Natürliche Baumaterialien

Zentrales Gestaltungselement des vom Münchner Architekturbüro Hess/Talhof/Kusmierz geplanten Gebäudes ist die Verwendung von natürlichen Baumaterialien. Im Zentrum des Gebäudes liegt ein von Stampflehmwänden umschlossenes Foyer, das als Treffpunkt und als Ausstellungsfläche dienen wird. Um das Y-förmige Foyer orientieren sich drei Gebäudebereiche: Seminarräume, Büros sowie Lager- und Technikräume.

Neue Maßstäbe energiesparenden Bauens

Nachhaltigkeit wird aber nicht nur ein Thema der zukünftigen Veranstaltungsangebote im UBZ – auch das Gebäude selber wird für Augsburg neue Maßstäbe setzen, denn es unterschreitet die gesetzlich vorgegebenen Mindestanforderungen für energiesparendes Bauen um 45 Prozent. Reiner Erben: „Wir zeigen damit, wie in Zukunft gebaut werden muss, um einen wichtigen Beitrag zum Klimaschutz zu leisten.“

Außenanlage als ortstypische Heidelandschaft

Die von Burger Landschaftsarchitekten aus München geplanten Außenanlagen werden sich an für Augsburg typischen Lebensräumen orientieren – es entsteht eine Heidelandschaft mit ortstypischer Bepflanzung, beispielsweise aus Kiefern und Wacholder. Die Außenanlagen dienen einerseits zur Durchführung von Umweltbildungs-veranstaltungen, andererseits laden sie aber auch aufgrund verschiedener edukativer Elemente zum Entdecken auf eigene Faust ein. Die Außenanlagen werden sowohl die heimische Natur als auch verschiedene Möglichkeiten ökologischer Gartengestaltung vorstellen.

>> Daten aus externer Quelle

(** [{:?}] of a string: quoted, with the escapes of [char::escape_debug] for
    ASCII characters. *)
Definition escape_debug (c : ascii) : string :=
  let n := code c in
  if n =? 34 then String (ascii_of_N 92) (String c "")
  else if n =? 92 then String c (String c "")
  else if n =? 0 then String (ascii_of_N 92) "0"
  else if n =? 9 then String (ascii_of_N 92) "t"
  else if n =? 10 then String (ascii_of_N 92) "n"
  else if n =? 13 then String (ascii_of_N 92) "r"
  else if (n <? 32) || (n =? 127)
  then String (ascii_of_N 92) ("u{" +:+ show_hex n +:+ "}")
  else String c "".
Fixpoint escape_string (s : string) : string :=
  match s with
  | "" => ""
  | String c s => escape_debug c +:+ escape_string s
  end.
Definition show_str (s : string) : string :=
  String (ascii_of_N 34) (escape_string s) +:+ String (ascii_of_N 34) "".

Fixpoint str_join (sep : string) (l : list string) : string :=
  match l with
  | [] => EmptyString
  | [x] => x
  | x :: rest => (x +:+ sep +:+ str_join sep rest)%string
  end.

(** [{:?}] of a list of integers. *)
Definition show_list (l : list Z) : string :=
  ("[" +:+ str_join ", " (map show_u l) +:+ "]")%string.

(** ** Little-endian bytes *)

Fixpoint to_le_bytes (n : nat) (v : Z) : list Z :=
  match n with
  | O => []
  | S n' => v mod 256 :: to_le_bytes n' (v / 256)
  end.
Fixpoint from_le_bytes (bs : list Z) : Z :=
  match bs with
  | [] => 0
  | b :: bs' => b + 256 * from_le_bytes bs'
  end.

(** ** Bytes and text *)

(** The bytes of a string, and the string of some bytes. *)
Definition bytes_of (s : string) : list Z := map code (String.list_ascii_of_string s).
Definition string_of (bs : list Z) : string :=
  String.string_of_list_ascii (map (fun b => ascii_of_N (Z.to_N b)) bs).

Lemma string_of_bytes s : string_of (bytes_of s) = s.
Proof.
  unfold string_of, bytes_of. rewrite map_map, (map_ext _ (fun c => c)), map_id.
  - apply String.string_of_list_ascii_of_string.
  - intros c. unfold code. by rewrite N2Z.id, ascii_N_embedding.
Qed.

Definition cont (b : Z) : bool := (0x80 <=? b) && (b <=? 0xBF).

(** The range of the byte that follows a leading byte, and how many
    continuation bytes come after that one. *)
Definition utf8_lead (b : Z) : option (Z * Z * nat) :=
  if (0xC2 <=? b) && (b <=? 0xDF) then Some (0x80, 0xBF, 0%nat)
  else if b =? 0xE0 then Some (0xA0, 0xBF, 1%nat)
  else if (0xE1 <=? b) && (b <=? 0xEC) || (b =? 0xEE) || (b =? 0xEF) then Some (0x80, 0xBF, 1%nat)
  else if b =? 0xED then Some (0x80, 0x9F, 1%nat)
  else if b =? 0xF0 then Some (0x90, 0xBF, 2%nat)
  else if (0xF1 <=? b) && (b <=? 0xF3) then Some (0x80, 0xBF, 2%nat)
  else if b =? 0xF4 then Some (0x80, 0x8F, 2%nat)
  else None.

(** Where validation stops: the number of valid bytes and, unless the input
    ended too early, the length of the offending sequence. [expect] is what the
    current character still needs: the range of the next byte and the number of
    bytes after it; [seen] counts the bytes of the current character. *)
Fixpoint utf8_check (valid : nat) (seen : nat) (expect : option (Z * Z * nat)) (bs : list Z)
    : option (nat * option nat) :=
  match expect, bs with
  | None, [] => None
  | Some _, [] => Some (valid, None)
  | None, b :: bs =>
      if b <? 0x80 then utf8_check (S valid) 0 None bs
      else
        match utf8_lead b with
        | None => Some (valid, Some 1%nat)
        | Some e => utf8_check valid 1 (Some e) bs
        end
  | Some (lo, hi, more), b :: bs =>
      if (lo <=? b) && (b <=? hi) then
        match more with
        | O => utf8_check (valid + seen + 1) 0 None bs
        | S more => utf8_check valid (S seen) (Some (0x80, 0xBF, more)) bs
        end
      else Some (valid, Some seen)
  end.

Definition utf8_valid (bs : list Z) : bool :=
  match utf8_check 0 0 None bs with None => true | Some _ => false end.

(** [std::str::from_utf8], with the [Debug] text of its error. *)
Definition from_utf8 (bs : list Z) : result string string :=
  match utf8_check 0 0 None bs with
  | None => Ok (string_of bs)
  | Some (valid_up_to, error_len) =>
      Err ("Utf8Error { valid_up_to: " +:+ show_u (Z.of_nat valid_up_to) +:+ ", error_len: " +:+
           match error_len with
           | Some n => "Some(" +:+ show_u (Z.of_nat n) +:+ ")"
           | None => "None"
           end +:+ " }")%string
  end.

Lemma from_utf8_ok text : utf8_valid (bytes_of text) = true -> from_utf8 (bytes_of text) = Ok text.
Proof.
  unfold utf8_valid, from_utf8. destruct (utf8_check _ _ _ _); [done|]. by rewrite string_of_bytes.
Qed.

(** ** Lemmas *)

Lemma le_bytes_roundtrip n v :
  0 <= v < 256 ^ Z.of_nat n -> from_le_bytes (to_le_bytes n v) = v.
Proof.
  revert v; induction n as [|n IH]; intros v Hv; simpl.
  - change (256 ^ Z.of_nat 0) with 1 in Hv. lia.
  - rewrite Nat2Z.inj_succ, Z.pow_succ_r in Hv by lia.
    rewrite IH.
    + pose proof (Z.div_mod v 256). lia.
    + split; [apply Z.div_pos; lia | apply Z.div_lt_upper_bound; lia].
Qed.

Lemma length_to_le_bytes n v : length (to_le_bytes n v) = n.
Proof. revert v; induction n; intros; simpl; auto. Qed.

Lemma code_ascii_of_N n : (n < 256)%N -> code (ascii_of_N n) = Z.of_N n.
Proof. intros. unfold code. by rewrite N_ascii_embedding. Qed.

(** Case analysis over the sixteen digit values. *)
Lemma digit_cases (P : Z -> Prop) d :
  0 <= d < 16 -> Forall P (map Z.of_nat (seq 0 16)) -> P d.
Proof.
  intros Hd HP. rewrite Forall_forall in HP. apply HP.
  apply list_elem_of_In, in_map_iff. exists (Z.to_nat d).
  split; [lia|]. apply in_seq. lia.
Qed.

Lemma digit_val_digit_char upper d :
  0 <= d < 16 -> digit_val (digit_char upper d) = Some d.
Proof. intros Hd. pattern d. apply digit_cases; [done|]. destruct upper; repeat constructor. Qed.

Lemma to_digit_digit_char upper radix d :
  2 <= radix <= 16 -> 0 <= d < radix -> to_digit radix (digit_char upper d) = Some d.
Proof.
  intros Hr Hd. unfold to_digit. rewrite digit_val_digit_char by lia.
  by rewrite (proj2 (Z.ltb_lt d radix)) by lia.
Qed.

Lemma digit_char_not_sign upper d :
  0 <= d < 16 -> Ascii.eqb (digit_char upper d) "+" = false /\
                 Ascii.eqb (digit_char upper d) "-" = false.
Proof. intros Hd. pattern d. apply digit_cases; [done|].
  destruct upper; repeat constructor. Qed.

Section ShowParse.
Context (upper : bool) (radix max : Z) (Hradix : 2 <= radix <= 16).

(** Parsing what [show_go] prints continues from the printed value. *)
Lemma parse_show_go fuel n acc :
  0 <= n <= max -> n < radix ^ Z.of_nat fuel -> (0 < fuel)%nat ->
  parse_digits radix max 0 (show_go upper fuel radix n acc) = parse_digits radix max n acc.
Proof.
  revert n acc; induction fuel as [|f IH]; intros n acc Hn Hf Hpos; [lia|].
  assert (Hmod : 0 <= n mod radix < radix) by (apply Z.mod_pos_bound; lia).
  pose proof (Z.div_mod n radix ltac:(lia)) as Hdm.
  assert (Hdiv : 0 <= n / radix) by (apply Z.div_pos; lia).
  cbn [show_go]. destruct (Z.ltb_spec n radix) as [Hlt|Hge].
  - cbn [parse_digits]. rewrite to_digit_digit_char by lia.
    rewrite Z.mod_small by lia.
    rewrite (proj2 (Z.ltb_ge max (0 * radix))), (proj2 (Z.ltb_ge max (0 * radix + n))) by lia.
    f_equal; lia.
  - rewrite Nat2Z.inj_succ, Z.pow_succ_r in Hf by lia.
    rewrite IH.
    + cbn [parse_digits]. rewrite to_digit_digit_char by lia.
      rewrite (proj2 (Z.ltb_ge max _)) by nia. rewrite (proj2 (Z.ltb_ge max _)) by nia.
      f_equal; lia.
    + nia.
    + apply Z.div_lt_upper_bound; lia.
    + destruct f; [|lia]. change (radix ^ Z.of_nat 0) with 1 in Hf. lia.
Qed.

Lemma fuel_enough n : 0 <= n -> n < radix ^ Z.of_nat (S (Z.to_nat (Z.log2 n))).
Proof.
  intros Hn. pose proof (Z.log2_nonneg n).
  rewrite Nat2Z.inj_succ, Z2Nat.id by lia.
  apply Z.lt_le_trans with (2 ^ Z.succ (Z.log2 n)).
  - destruct (Z.eq_dec n 0) as [->|]; [done|]. apply Z.log2_spec. lia.
  - apply Z.pow_le_mono_l. lia.
Qed.

Lemma show_radix_nonempty n :
  0 <= n -> exists d s, 0 <= d < radix /\ show_radix upper radix n = String (digit_char upper d) s.
Proof.
  intros Hn. unfold show_radix.
  assert (forall fuel m acc, 0 <= m -> m < radix ^ Z.of_nat fuel -> (0 < fuel)%nat ->
    exists d s, 0 <= d < radix /\ show_go upper fuel radix m acc = String (digit_char upper d) s) as H.
  { induction fuel as [|f IH]; intros m acc Hm Hlt Hpos; [lia|]. cbn [show_go].
    assert (0 <= m mod radix < radix) by (apply Z.mod_pos_bound; lia).
    destruct (Z.ltb_spec m radix); [eauto|].
    rewrite Nat2Z.inj_succ, Z.pow_succ_r in Hlt by lia.
    apply IH; [apply Z.div_pos; lia | apply Z.div_lt_upper_bound; lia |].
    destruct f; [|lia]. change (radix ^ Z.of_nat 0) with 1 in Hlt. lia. }
  apply H; [done | by apply fuel_enough | lia].
Qed.

(** Printing an integer and parsing it back is the identity. *)
Lemma from_str_radix_show n :
  0 <= n <= max -> from_str_radix radix max (show_radix upper radix n) = Ok n.
Proof.
  intros Hn.
  assert (Hp : parse_digits radix max 0 (show_radix upper radix n) = Ok n).
  { unfold show_radix. rewrite parse_show_go; [done | done | apply fuel_enough; lia | lia]. }
  destruct (show_radix_nonempty n ltac:(lia)) as (d & s & Hd & E).
  rewrite E in *. destruct (digit_char_not_sign upper d ltac:(lia)) as [H1 H2].
  unfold from_str_radix. rewrite H1, H2. destruct s; simpl orb; exact Hp.
Qed.
End ShowParse.

Lemma show_radix_inj upper radix m n :
  2 <= radix <= 16 -> 0 <= m -> 0 <= n ->
  show_radix upper radix m = show_radix upper radix n -> m = n.
Proof.
  intros Hr Hm Hn E.
  pose proof (from_str_radix_show upper radix (Z.max m n) Hr m ltac:(lia)) as H1.
  pose proof (from_str_radix_show upper radix (Z.max m n) Hr n ltac:(lia)) as H2.
  rewrite E in H1. congruence.
Qed.

(** *** String lemmas *)

Lemma str_app_assoc s1 s2 s3 : ((s1 +:+ s2) +:+ s3 = s1 +:+ (s2 +:+ s3))%string.
Proof. induction s1; simpl; congruence. Qed.

Lemma str_app_nil_r s : (s +:+ "" = s)%string.
Proof. induction s; simpl; congruence. Qed.

Lemma str_app_inj_l s t1 t2 : (s +:+ t1 = s +:+ t2)%string -> t1 = t2.
Proof. induction s; simpl; intros; [done|]. simplify_eq; auto. Qed.

Lemma str_rev_app_spec s acc : str_rev_app s acc = (str_rev s +:+ acc)%string.
Proof.
  unfold str_rev. revert acc; induction s as [|c s IH]; intros acc; simpl; [done|].
  rewrite (IH (String c acc)), (IH (String c "")). by rewrite str_app_assoc.
Qed.

Lemma str_rev_cons c s : str_rev (String c s) = (str_rev s +:+ String c "")%string.
Proof. unfold str_rev at 1. simpl. by rewrite str_rev_app_spec. Qed.

Lemma str_rev_append s t : str_rev (s +:+ t)%string = (str_rev t +:+ str_rev s)%string.
Proof.
  induction s as [|c s IH]; simpl.
  - by rewrite str_app_nil_r.
  - rewrite !str_rev_cons, IH. by rewrite str_app_assoc.
Qed.

Lemma str_rev_involutive s : str_rev (str_rev s) = s.
Proof.
  induction s as [|c s IH]; [done|].
  rewrite str_rev_cons, str_rev_append, IH. done.
Qed.

Lemma str_rev_inj s t : str_rev s = str_rev t -> s = t.
Proof. intros E. by rewrite <- (str_rev_involutive s), E, str_rev_involutive. Qed.

Lemma starts_with_app p s : starts_with p (p +:+ s)%string = true.
Proof. induction p; simpl; [done|]. by rewrite Ascii.eqb_refl. Qed.

Lemma str_forall_app p s t : str_forall p (s +:+ t)%string = str_forall p s && str_forall p t.
Proof. induction s; simpl; [done|]. rewrite IHs. by rewrite andb_assoc. Qed.

Lemma str_forall_rev p s : str_forall p (str_rev s) = str_forall p s.
Proof.
  induction s as [|c s IH]; [done|].
  rewrite str_rev_cons, str_forall_app, IH. simpl. rewrite andb_true_r. apply andb_comm.
Qed.

Lemma str_filter_forall p s : str_forall p (str_filter p s) = true.
Proof. induction s as [|c s IH]; simpl; [done|]. destruct (p c) eqn:E; simpl; by rewrite ?E. Qed.

(** A pattern whose head does not occur in the string is not found in it. *)
Lemma split_str_go_absent c pat s :
  str_forall (fun a => negb (Ascii.eqb c a)) s = true ->
  split_str_go (String c pat) 0 s = [s].
Proof.
  induction s as [|a s IH]; [done|]. intros H. cbn [str_forall] in H.
  apply andb_true_iff in H as [H1 H2]. apply negb_true_iff in H1.
  cbn [split_str_go starts_with]. rewrite H1. cbn [andb]. by rewrite IH.
Qed.

(** Up to the first occurrence of a pattern whose head is not in the prefix. *)
Lemma split_str_go_skip pat s t :
  split_str_go pat (String.length s) (s +:+ t)%string = split_str_go pat 0 t.
Proof. induction s; simpl; auto. Qed.

Lemma split_str_go_first c pat s t :
  str_forall (fun a => negb (Ascii.eqb c a)) s = true ->
  split_str_go (String c pat) 0 (s +:+ String c pat +:+ t)%string =
  s :: split_str_go (String c pat) 0 t.
Proof.
  induction s as [|a s IH]; intros H.
  - simpl String.append. cbn [split_str_go starts_with].
    rewrite Ascii.eqb_refl, starts_with_app. cbn [andb String.length].
    rewrite Nat.sub_succ, Nat.sub_0_r. by rewrite split_str_go_skip.
  - cbn [str_forall] in H. apply andb_true_iff in H as [H1 H2]. apply negb_true_iff in H1.
    cbn [String.append split_str_go starts_with]. rewrite H1. cbn [andb].
    cbn [String.append] in IH. by rewrite IH.
Qed.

Bisher ist die im Jahr 2007 gegründete Umweltstation Augsburg die einzige der 53 staatlich anerkannten Umweltbildungseinrichtungen in Bayern ohne eigenes Gebäude. Die Umweltstation führt pro Jahr rund 400 Veranstaltungen durch. Nicolas Liebig, Geschäftsführer von Landschaftspflegeverband und Umweltstation, sieht die einstimmige Entscheidung des Stadtrats auch als Bestätigung für die gute bisherige Arbeit der Projektgruppe aus Mitarbeiterinnen und Mitarbeitern von Stadtverwaltung, Landschaftspflegeverband und den Architekten. (pm/gr)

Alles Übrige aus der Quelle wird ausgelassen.